The main advantage of composite is its superior optical quality that able to mimic natural tooth shade and translucency. Composites come in a wide range of tooth colour. Thus, allowing dentist to create near invisible filling. For this reason, composite is definitely the top choice in filling material for front teeth.

Bonding to tooth structure

Yes, composite resin actually bonded micro-mechanically to enamel and dentine. This unique characteristic helps to strengthen the remaining tooth structure and restore its original physical integrity. The resin formed a microscopic hybrid layer between the composite material and surface of dentine. Infiltration of bonding agent into the dentinal tubules creates adhesive tags that are responsible for the bonding. High bond strength to tooth structure is now possible with the improvement in latest generations of dentine bonding agent.

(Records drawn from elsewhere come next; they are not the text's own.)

(* ===== verification/CompositionFacts.v ===== *)
(** * Discovery composed: its parts

    The names of a network, the rotating window, what is offered to the address
    book, and the providers' contract carried through every operation. *)
From S2P Require Import Prelude Ids Trust DiscoveryApi Discovery DiscoveryFacts DiscoveryHistory Provider ProviderQueue StaticProvider PeerCache PeerCacheFacts CacheProvider CacheView Mdns MdnsFacts MdnsView KademliaApi Kademlia KademliaFacts KademliaView Fingerprint Composition.
Local Open Scope N_scope.

(** ** The names of a network *)

Lemma base32_char_ok i : base32_lower (base32_char i) = true.
Proof.
  unfold base32_char. assert (Forall (λ b, base32_lower b = true) BASE32) as H by by vm_compute; repeat constructor.
  destruct (nth_in_or_default (N.to_nat i) BASE32 x61) as [Hin| ->]; [|by vm_compute].
  rewrite -> Forall_forall in H. apply H. by apply list_elem_of_In.
Qed.
(** The characters so far are base32 and, with the bits that wait, are the bytes so far. *)
Definition hash_ok (bytes_read : N) (st : N * N * bytes) : Prop :=
  forallb base32_lower st.2 = true ∧ 5 * len st.2 + st.1.2 = 8 * bytes_read ∧ st.1.2 < 5.
Lemma quintets_ok rounds acc bits out : forallb base32_lower out = true → 5 * N.of_nat rounds ≤ bits →
  let r := emit_quintets rounds acc bits out in
  forallb base32_lower r.2 = true ∧ r.1 = bits - 5 * N.of_nat rounds ∧ len r.2 = len out + N.of_nat rounds.
Proof.
  revert bits out. induction rounds as [|rounds IH]; intros bits out Ho Hb; [cbn; split_and!; [done|lia|lia]|].
  cbn [emit_quintets]. cbn zeta. set (c := base32_char _). destruct (IH (bits - 5) (out ++ [c])) as (H1 & H2 & H3).
  - rewrite forallb_app Ho /=. by rewrite base32_char_ok.
  - lia.
  - split_and!; [done|rewrite H2; lia|rewrite H3 len_app len_cons len_nil; lia].
Qed.
Lemma hash_byte_ok n st b : hash_ok n st → hash_ok (n + 1) (hash_byte st b).
Proof.
  destruct st as [[acc bits] out]. intros (H1 & H2 & H3). cbn [fst snd] in *. unfold hash_byte. cbn zeta.
  generalize (N.lor (N.shiftl acc 8 mod 2 ^ 32) (byte_val b)). intros acc'.
  pose proof (N.div_mod (bits + 8) 5 ltac:(lia)) as Hd. pose proof (N.mod_lt (bits + 8) 5 ltac:(lia)) as Hm.
  destruct (quintets_ok (N.to_nat ((bits + 8) / 5)) acc' (bits + 8) out H1) as (Q1 & Q2 & Q3); [rewrite N2Nat.id; apply N.Div0.mul_div_le|].
  rewrite N2Nat.id in Q2, Q3. set (q := (bits + 8) / 5) in *. set (r := (bits + 8) mod 5) in *. clearbody q r.
  destruct (emit_quintets _ _ _ _) as [bits' out']. cbn [fst snd] in *. split_and!; cbn [fst snd]; [done|lia|lia].
Qed.
Lemma hash_bytes_ok l n st : hash_ok n st → hash_ok (n + len l) (foldl hash_byte st l).
Proof.
  revert n st. induction l as [|b l IH]; intros n st H; [by rewrite len_nil N.add_0_r|].
  cbn [foldl]. rewrite len_cons. replace (n + (1 + len l)) with (n + 1 + len l) by lia. by apply IH, hash_byte_ok.
Qed.
Lemma network_hash_ok {sha : Sha256} id : 16 ≤ len (sha256 (KAD_NETWORK_DOMAIN ++ id)) →
  len (network_hash id) = 26 ∧ forallb base32_lower (network_hash id) = true.
Proof.
  intros Hs. unfold network_hash. cbn zeta. set (digest := sha256 _) in *.
  assert (hash_ok 0 (0, 0, [])) as H0 by (split_and!; [done|done|cbn; lia]).
  pose proof (hash_bytes_ok (ntake 16 digest) 0 _ H0) as Hh. assert (len (ntake 16 digest) = 16) as Hl by (rewrite len_ntake; lia).
  rewrite Hl in Hh. destruct (foldl hash_byte (0, 0, []) (ntake 16 digest)) as [[acc bits] out]. destruct Hh as (H1 & H2 & H3).
  cbn [fst snd] in *. destruct (N.ltb_spec 0 bits) as [Hb|Hb]; [|lia].
  rewrite len_app len_cons len_nil forallb_app H1 /= base32_char_ok. split; [lia|done].
Qed.

(** ** The window *)

Section window.
Context {A : Type}.
(** How far the cursor is from position [i]. *)
Definition ahead (l : list A) (cursor i : N) : N := (i + len l - cursor mod len l) mod len l.
Lemma len_pos (l : list A) : l ≠ [] → 0 < len l.
Proof. intros Hl. destruct l; [done|]. rewrite len_cons. lia. Qed.
Lemma ahead_lt (l : list A) cursor i : l ≠ [] → ahead l cursor i < len l.
Proof. intros Hl. apply N.mod_lt. pose proof (len_pos l Hl). lia. Qed.
Lemma ahead_at (l : list A) cursor i : i < len l → (cursor mod len l + ahead l cursor i) mod len l = i.
Proof.
  intros Hi. unfold ahead. pose proof (N.mod_lt cursor (len l) ltac:(lia)). rewrite N.Div0.add_mod_idemp_r.
  replace (cursor mod len l + (i + len l - cursor mod len l)) with (i + 1 * len l) by lia.
  rewrite N.Div0.mod_add. by apply N.mod_small.
Qed.
Lemma rotate_reaches (l : list A) cursor max i x : l !! N.to_nat i = Some x → ahead l cursor i < max →
  x ∈ (rotate l cursor max).1.
Proof.
  intros Hx Ha. assert (l ≠ []) as Hl by by intros ->. pose proof (ahead_lt l cursor i Hl) as Hb.
  assert (i < len l) as Hi by (apply lookup_lt_Some in Hx; unfold len; lia).
  unfold rotate. rewrite bool_decide_false //. cbn [fst]. pose proof (ahead_at l cursor i Hi) as He.
  set (s := cursor mod len l) in *. set (a := ahead l cursor i) in *.
  pose proof (N.mod_lt cursor (len l) ltac:(lia)) as Hs. fold s in Hs.
  apply list_elem_of_lookup_2 with (i := N.to_nat a). unfold ntake, ndrop. rewrite lookup_take_lt; [|lia]. rewrite lookup_drop.
  destruct (decide (s + a < len l)) as [Hin|Hout].
  - rewrite lookup_app_l; [|unfold len in *; lia]. rewrite N.mod_small // in He. by replace (N.to_nat s + N.to_nat a)%nat with (N.to_nat i) by lia.
  - rewrite lookup_app_r; [|unfold len in *; lia]. assert (s + a - len l = i) as Hw.
    { rewrite -He. replace (s + a) with (s + a - len l + 1 * len l) at 2 by lia. rewrite N.Div0.mod_add N.mod_small; lia. }
    replace (N.to_nat s + N.to_nat a - length l)%nat with (N.to_nat i); [done|]. unfold len in *. lia.
Qed.
Lemma rotate_advances (l : list A) cursor max i : i < len l → max ≤ ahead l cursor i →
  ahead l (rotate l cursor max).2 i = ahead l cursor i - max.
Proof.
  intros Hi Ha. assert (l ≠ []) as Hl by (intros ->; rewrite len_nil in Hi; lia). pose proof (ahead_lt l cursor i Hl) as Hb.
  unfold rotate. rewrite bool_decide_false //. cbn [snd]. rewrite N.min_l; [|lia]. pose proof (ahead_at l cursor i Hi) as He.
  unfold ahead at 1. rewrite N.Div0.mod_mod. set (s := cursor mod len l) in *. set (a := ahead l cursor i) in *.
  pose proof (N.mod_lt cursor (len l) ltac:(lia)) as Hs. fold s in Hs.
  destruct (decide (s + max < len l)) as [Hm|Hm].
  - rewrite (N.mod_small (s + max)) //. destruct (decide (s + a < len l)) as [Hin|Hout].
    + rewrite N.mod_small // in He. replace (i + len l - (s + max)) with (a - max + 1 * len l) by lia.
      rewrite N.Div0.mod_add N.mod_small; lia.
    + assert (s + a - len l = i) as Hw.
      { rewrite -He. replace (s + a) with (s + a - len l + 1 * len l) at 2 by lia. rewrite N.Div0.mod_add N.mod_small; lia. }
      rewrite N.mod_small; lia.
  - assert ((s + max) mod len l = s + max - len l) as ->.
    { replace (s + max) with (s + max - len l + 1 * len l) at 1 by lia. rewrite N.Div0.mod_add N.mod_small; lia. }
    assert (s + a - len l = i) as Hw.
    { rewrite -He. replace (s + a) with (s + a - len l + 1 * len l) at 2 by lia. rewrite N.Div0.mod_add N.mod_small; lia. }
    replace (i + len l - (s + max - len l)) with (a - max + 1 * len l) by lia. rewrite N.Div0.mod_add N.mod_small; lia.
Qed.
End window.

(** ** What the book is offered *)

(** The offers made, the latest of a peer replacing the earlier. *)
Definition make_offers (now : N) (o : gmap TransportIdentity (list bytes * N)) (changed : list (TransportIdentity * list bytes)) :
    gmap TransportIdentity (list bytes * N) :=
  foldl (λ o pa, <[pa.1 := (pa.2, now)]> o) o changed.
Lemma offer_one_sub now o st c : st.1 ⊆ make_offers now o st.2 →
  (offer_one now st c).1 ⊆ make_offers now o (offer_one now st c).2.
Proof.
  destruct st as [learned changed]. intros H. unfold offer_one. cbn zeta. destruct (is_due_again _ _ _ _); [|done].
  unfold make_offers in *. cbn [fst snd] in *. rewrite foldl_app. cbn. by apply insert_mono.
Qed.
Lemma offers_sub now o cs st : st.1 ⊆ make_offers now o st.2 →
  (foldl (offer_one now) st cs).1 ⊆ make_offers now o (foldl (offer_one now) st cs).2.
Proof. revert st. induction cs as [|c cs IH]; intros st H; [done|]. cbn [foldl]. by apply IH, offer_one_sub. Qed.
Lemma offer_one_fresh now st c : ∃ at_,
  (offer_one now st c).1 !! ag_peer_id c = Some (AggregatedCandidate_address_list c, at_) ∧ now < at_ + RELEARN_INTERVAL_MS.
Proof.
  destruct st as [learned changed]. unfold offer_one. cbn zeta. destruct (is_due_again learned now _ _) eqn:E; cbn [fst].
  - exists now. rewrite lookup_insert_eq. unfold RELEARN_INTERVAL_MS. split; [done|lia].
  - unfold is_due_again in E. destruct (learned !! ag_peer_id c) as [[offered at_]|]; [|done].
    apply orb_false_iff in E as [E1%negb_false_iff%bool_decide_eq_true E2%N.leb_gt]. subst offered. exists at_. split; [done|].
    unfold sat_sub in E2. lia.
Qed.
Lemma offer_one_other now st c p : p ≠ ag_peer_id c → (offer_one now st c).1 !! p = st.1 !! p.
Proof.
  destruct st as [learned changed]. intros Hp. unfold offer_one. cbn zeta. destruct (is_due_again _ _ _ _); [|done].
  cbn [fst]. by rewrite lookup_insert_ne.
Qed.
Lemma offers_other now cs st p : p ∉ ag_peer_id <$> cs → (foldl (offer_one now) st cs).1 !! p = st.1 !! p.
Proof.
  revert st. induction cs as [|c cs IH]; intros st Hp; [done|]. cbn [foldl]. rewrite fmap_cons in Hp.
  apply not_elem_of_cons in Hp as [Hc Hp]. rewrite IH //. by apply offer_one_other.
Qed.
Lemma offers_fresh now cs st c : NoDup (ag_peer_id <$> cs) → c ∈ cs → ∃ at_,
  (foldl (offer_one now) st cs).1 !! ag_peer_id c = Some (AggregatedCandidate_address_list c, at_) ∧ now < at_ + RELEARN_INTERVAL_MS.
Proof.
  revert st. induction cs as [|x cs IH]; intros st Hn Hc; [by apply not_elem_of_nil in Hc|]. rewrite fmap_cons in Hn.
  apply NoDup_cons in Hn as [Hx Hn]. cbn [foldl]. apply elem_of_cons in Hc as [->|Hc]; [|by apply IH].
  rewrite offers_other //. apply offer_one_fresh.
Qed.
Lemma candidates_peers m now : NoDup (ag_peer_id <$> DiscoveryManager_candidates m now).
Proof.
  unfold DiscoveryManager_candidates, CandidateSet_candidates.
  eapply sublist_NoDup; [apply (NoDup_btree_keys (cs_peers (dm_candidates m)))|].
  induction (btree_to_list (cs_peers (dm_candidates m))) as [|[p e] l IH]; [done|]. cbn [omap list_omap].
  destruct (aggregate now (DiscoveryManager_provider_priority m) (p, e)) as [c|] eqn:E; cbn [fmap list_fmap].
  - assert (ag_peer_id c = p) as ->; [|by apply sublist_skip].
    revert E. unfold aggregate. cbn. repeat case_match; try done; by intros [= <-].
  - by apply sublist_cons.
Qed.

(** ** The providers stay lawful *)

Definition slot_ok {P} {DP : DiscoveryProvider P} (C : ProviderContract P) (names : gset bytes) (slot : option P) : Prop :=
  ∀ p, slot = Some p → provider_ok p ∧ pd_name (provider_descriptor (P := P)) ∈ names.
Lemma slot_map {P} {DP : DiscoveryProvider P} (C : ProviderContract P) names (f : P → P) slot :
  (∀ p, provider_ok p → provider_ok (f p)) → slot_ok C names slot → slot_ok C names (f <$> slot).
Proof. intros Hf Hs p' (p & -> & ->)%fmap_Some. destruct (Hs p eq_refl). split; [by apply Hf|done]. Qed.

Lemma register_spec {P} {DP : DiscoveryProvider P} (C : ProviderContract P) m p priority now m' p' : provider_ok p →
  register m p priority now = Ok (m', p') →
  slot_ok C (dom (dm_providers m')) (Some p') ∧ dom (dm_providers m) ⊆ dom (dm_providers m').
Proof.
  intros Hp. unfold register, DiscoveryManager_register. rewrite descriptor_fixed descriptor_valid.
  destruct (bool_decide _ && _); [done|]. cbn. pose proof (start_ok p now Hp) as Hs. destruct (start p now) as [[[]|e] p1]; [|done].
  cbn in *. intros [= <- <-]. cbn. rewrite dom_insert_L. split; [|set_solver]. intros ? [= <-]. split; [done|set_solver].
Qed.
Lemma slot_grows {P} {DP : DiscoveryProvider P} (C : ProviderContract P) names names' slot :
  names ⊆ names' → slot_ok C names slot → slot_ok C names' slot.
Proof. intros Hn Hs p Hp. destruct (Hs p Hp). set_solver. Qed.

Definition all_ok (answers : list (result () RejectedEvent)) : Prop := Forall (λ a, a = Ok ()) answers.
Lemma pump_slot_ok {P} {DP : DiscoveryProvider P} (C : ProviderContract P) d now slot answers seeds m slot' answers' seeds' m' :
  slot_ok C (dom (dm_providers m)) slot → all_ok answers →
  pump_slot d now slot (answers, seeds, m) = (slot', (answers', seeds', m')) →
  slot_ok C (dom (dm_providers m)) slot' ∧ all_ok answers' ∧ dom (dm_providers m') = dom (dm_providers m).
Proof.
  intros Hs Ha. unfold pump_slot. destruct slot as [p|]; [|by intros [= <- <- <- <-]]. destruct (Hs p eq_refl) as [Hp Hn].
  destruct (pump_provider p m now (ds_trust d)) as [[[events answered] p1] m1] eqn:E.
  apply pump_provider_spec in E as (H1 & _ & _ & H2 & H3); [|done|by apply elem_of_dom].
  intros [= <- <- _ <-]. split_and!; [intros ? [= <-]; done|by apply Forall_app|done].
Qed.

(** *** Kademlia, past the trait *)

Lemma settle_mem k h class now ok progress : kad_mem k → kad_mem (Kademlia_settle k h class now ok progress).2.
Proof.
  intros Hk. eapply kad_mem_ext; [exact Hk|..]; unfold Kademlia_settle; destruct (QueryBudgets_finish _ _ _) as [[] b]; cbn [negb]; try done;
    destruct class; try done; destruct (kd_exploration_snapshot _); try done; cbn [snd]; destruct progress; try done; by destruct (_ && _).
Qed.
Lemma ingest_mem k e now : now ≤ u64_max → kad_mem k → kad_mem (Kademlia_ingest_driver_event k e now).
Proof.
  intros Hn Hk. unfold Kademlia_ingest_driver_event. destruct (negb _ || _); [done|].
  assert (kad_mem (kd_tick_clock k now)) as H1 by by destruct Hk. set (k1 := kd_tick_clock k now) in *.
  destruct e as [h class origin|h cs class|p|p|h class reason].
  - destruct (is_implicit h); [|done]. destruct (_ <=? _); [by destruct H1|].
    destruct (QueryBudgets_charge_unscheduled _ _) as [permit b]. by destruct H1.
  - pose proof (settle_mem k1 h class now true (existsb (candidate_progress k1) (ObservedCandidates_as_slice cs)) H1) as H2.
    destruct (Kademlia_settle _ _ _ _ _ _) as [held k2]. cbn [snd] in H2. destruct (negb held); [done|].
    apply tracks_mem; [done|]. by destruct H2.
  - by destruct H1.
  - case_bool_decide; by destruct H1.
  - pose proof (settle_mem k1 h class now false false H1) as H2.
    destruct (Kademlia_settle _ _ _ _ _ _) as [held k2]. cbn [snd] in H2. destruct (negb held); [done|]. destruct reason; by destruct H2.
Qed.
Lemma start_query_mem k permit class key : kad_mem k → kad_mem (start_query k permit class key).
Proof.
  intros Hk. unfold start_query. destruct (Kademlia_mint_handle k) as [h k1] eqn:E.
  assert (kad_mem k1) as H1 by (injection E as _ <-; by destruct Hk).
  pose proof (queue_command_mem k1 (StartQuery h class key) H1) as H2. by destruct H2.
Qed.
Lemma tick_mem dec k now entropy : kad_mem k → kad_mem (Kademlia_tick dec k now entropy).2.
Proof.
  intros Hk. unfold Kademlia_tick. destruct (negb _ || _); [done|].
  assert (kad_mem (kd_tick_clock k now)) as H1 by by destruct Hk. set (k1 := kd_tick_clock k now) in *.
  case_bool_decide; [done|]. destruct (_ || _); [done|]. case_bool_decide; [done|]. destruct (negb _); [done|].
  destruct (QueryBudgets_acquire _ _) as [[permit|] b]; [|by destruct H1].
  assert (∀ k, kad_mem k → kad_mem (kd_set_exploration_snapshot k (Some (kd_admissions k)))) as Hs by by intros ? [].
  apply Hs, start_query_mem. by destruct H1.
Qed.
Lemma bootstrap_mem k now : kad_mem k → kad_mem (Kademlia_request_bootstrap k now).2.
Proof.
  intros Hk. unfold Kademlia_request_bootstrap. destruct (negb _ || _); [done|].
  assert (kad_mem (kd_tick_clock k now)) as H1 by by destruct Hk. set (k1 := kd_tick_clock k now) in *.
  destruct (kd_local_key k1); [|done]. destruct (negb _); [done|].
  destruct (QueryBudgets_acquire _ _) as [[permit|] b]; [|by destruct H1]. cbn [snd].
  assert (∀ k x, kad_mem k → kad_mem (kd_set_pacing k x)) as Hs by by intros ? ? [].
  apply Hs, start_query_mem. by destruct H1.
Qed.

Conservative tooth preparation

Thanks to the high tech bonding to tooth structure, dentist has no longer had to create retentive feature in the cavity preparation like they used to in amalgam filling. We can preserve healthy tooth structure after minimally invasive caries removal. This helps to maintain tooth integrity and reduce risk of fracture or developing a crack over the years.

Versatility

Dentist can add or repair composite filling easily without removing the whole filing. In case of small chip off, it is possible to add new composite on existing filling, provided there is no underlying problem. Once ready, the assistant will shine the blue light on the composite to make it hardened within seconds. Composite achieves its ultimate strength right away, enabling patient to use the tooth to bite and chew straight away after your dental visit.

No corrosion

Unlike other metal option, composite resin does not corrode at all. It has now improved wear characteristic and ability to retained its gloss in many years, making it a lasting option.

Glass Ionomer

Another tooth coloured filling material is glass ionomer cement (GIC). It is based on the reaction of silicate glass-powder (calcium aluminofluorosilicate glass) and and polyacrylic acid. The major advantage of GIC is its fluorosis releasing capability that helps to prevent future decay. GIC is also more hydrophilic, making them to be an alternative of moisture sensitive composite resin in the cases where optimum moisture control is difficult to achieve. Interestingly, GIC chemically bonded to tooth structure by formation of ionic bonds between carboxylate groups (in GIC) and calcium (in the tooth). GIC is commonly used in kids or caries prone individual where the filling site is not particularly subjected to heavy biting forces.

Amalgam

This type of silver filling has more than 150 years of clinical history. It is made from amalgamation of metal alloy (tin, copper, silver, zinc) and mercury. Despite the scary “mercury” in the ingredient list, amalgam has long proven safety record supported by reliable scientific researches done worldwide. It is very strong and long-lasting. However, the metal appearance, invasive cavity preparation, patient acceptance and tendency to develop cracked tooth have limited its use in recent years. Amalgam doesn’t bond to tooth structure. That’s why additional tooth structure has to be removed after caries removal in order to create retentive features. We do not recommend to remove or replace amalgam in good condition. Unless it is defective or developed secondary caries. This practice is in line with FDA recommendation in this matter. Many alternatives are now available including composite filling, indirect inlay and onlay.